Encantada pela visão, pela crina macia ao vento e pelos olhos azuis que pareciam ver sua alma, Deidra sentia o sorriso abrir em seu rosto. De todas as maravilhas que guardava secretamente em seu coração, a presença daquele ser na floresta, que certamente não podia pertencer a este mundo, não quando emanava tanto encanto, seria seu maior segredo. Ela julgava que os unicórnios eram espertos demais para serem pegos por homens, que sequer podiam atraí-los — este era um privilégio das donzelas como ela — e as criaturas encantadas sabiam se esconder nas fendas entre os mundos, passando por portais que só as fadas conheciam, mas um cavalo? Encantado ou não, qualquer um podia laçar um cavalo.

Ainda mais quando logo ali, no castelo tão perto, alguém como o príncipe Daren espreitava...

Daren.

O coração de Deidra pulou uma batida, quebrando todo o momento de encanto. O torneio, o rei... ela precisava voltar! Há quantas horas estava sumida? Deidra olhou para o céu, vendo os primeiros tons escuros surgirem. Se a lua aparecesse, Padrick a entregaria ao pai e ela estaria além de qualquer salvação.

O cavalo pareceu sentir seu nervosismo, pois se afastou com as orelhas abaixadas e certo ar desconfiado na expressão corporal.

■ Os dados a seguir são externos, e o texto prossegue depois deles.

(** A text that stands for a value, wherever it ends. *)
Definition reads {A} (dec : string → option (A * string)) (t : string) (v : A) : Prop :=
  t ≠ "" ∧ starts_with is_ws t = false ∧ ∀ r, starts_with number_char r = false → dec (t +:+ r) = Some (v, r).

Section roundtrip.
Context {A : Type} (dec : string → option (A * string)).
Notation entry := (string * string * A)%type.
Definition entry_ok (x : entry) : Prop := is_ascii x.1.1 = true ∧ reads dec x.1.2 x.2.

(** One member, with what comes before and after it. *)
Lemma members_member x fuel m u r :
  entry_ok x → all_chars is_ws u = true → starts_with number_char r = false →
  members dec (S fuel) m (u +:+ member x.1 +:+ r) =
  match skip_ws r with
  | String "," s5 => members dec fuel (<[x.1.1 := x.2]> m) s5
  | String "}" s5 => Some (<[x.1.1 := x.2]> m, s5)
  | _ => None
  end.
Proof.
  destruct x as [[k t] v]. intros [Hk (Ht & Hws & Hdec)] Hu Hr. unfold member. cbn [fst snd] in *.
  rewrite !str_app_assoc. destruct (unquote_appendString k (": " +:+ t +:+ r) Hk) as (w & -> & Hw).
  cbn [members]. rewrite skip_ws_app by done. rewrite bool_decide_true by done. rewrite Hw. cbn [mbind option_bind].
  rewrite (skip_ws_none (": " +:+ t +:+ r)) by done.
  change (": " +:+ t +:+ r) with (String ":" (" " +:+ t +:+ r)). cbv match.
  rewrite (skip_ws_app " "), Hdec by (done || (rewrite starts_with_app; by rewrite bool_decide_false)). done.
Qed.

Lemma members_join depth l fuel m u r :
  l ≠ [] → Forall entry_ok l → length l ≤ fuel → all_chars is_ws u = true →
  members dec fuel m (u +:+ join ("," +:+ line (S depth)) (member <$> l.*1) +:+ line depth +:+ "}" +:+ r) =
  Some (foldl (λ m x, <[x.1.1 := x.2]> m) m l, r).
Proof.
  revert fuel m u. induction l as [|x l IH]; intros fuel m u Hne Hok Hf Hu; [done|].
  apply Forall_cons in Hok as [Hx Hok]. cbn [length] in Hf. destruct fuel as [|fuel]; [lia|].
  destruct l as [|y l].
  - cbn [fmap list_fmap join]. rewrite members_member by done.
    by rewrite (skip_ws_app (line depth)) by (apply line_ws || done).
  - change (join ("," +:+ line (S depth)) (member <$> (x :: y :: l).*1))
      with (member x.1 +:+ ("," +:+ line (S depth)) +:+ join ("," +:+ line (S depth)) (member <$> (y :: l).*1)).
    rewrite str_app_assoc, members_member by done. rewrite skip_ws_none by done.
    rewrite !str_app_assoc. cbn [length] in Hf.
    apply (IH fuel (<[x.1.1:=x.2]> m) (line (S depth))); [done|done|cbn [length]; lia|apply line_ws].
Qed.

— Eu preciso ir — Deidra falou para ele, sem saber bem ao certo o porquê. Ele ergueu as orelhas, atento, como se a entendesse. Ela olhou ao redor, mas independente do encanto do cenário e de seu novo companheiro, continuava perdida. — Você não saberia como volto para o castelo, certo?

Ela julgou que não havia mal em perguntar, embora não esperasse uma resposta. O cavalo branco entortou a cabeça, as orelhas movendo-se de um lado para o outro, parecendo confabular. Sob o olhar perplexo de Deidra, ele inclinou o focinho para um caminho entre as árvores — um caminho que certamente não estivera ali antes — e bufou baixinho.

— Só pode ser um sonho — Deidra riu, sem conseguir deixar de piscar enquanto o cavalo continuava indicando-lhe a passagem entre as árvores. Ele foi até lá, parou e esperou, com as orelhas em movimento, alerta, que a princesa o seguisse. Quando ela continuou parada, ele relinchou mais forte e, Deidra se encolheu. — Está bem, se você insiste...

Ela tinha encontrado um cavalo que abria caminhos... e perambulava pelos mundos.

Ela tinha encontrado Embarr, o cavalo das lendas.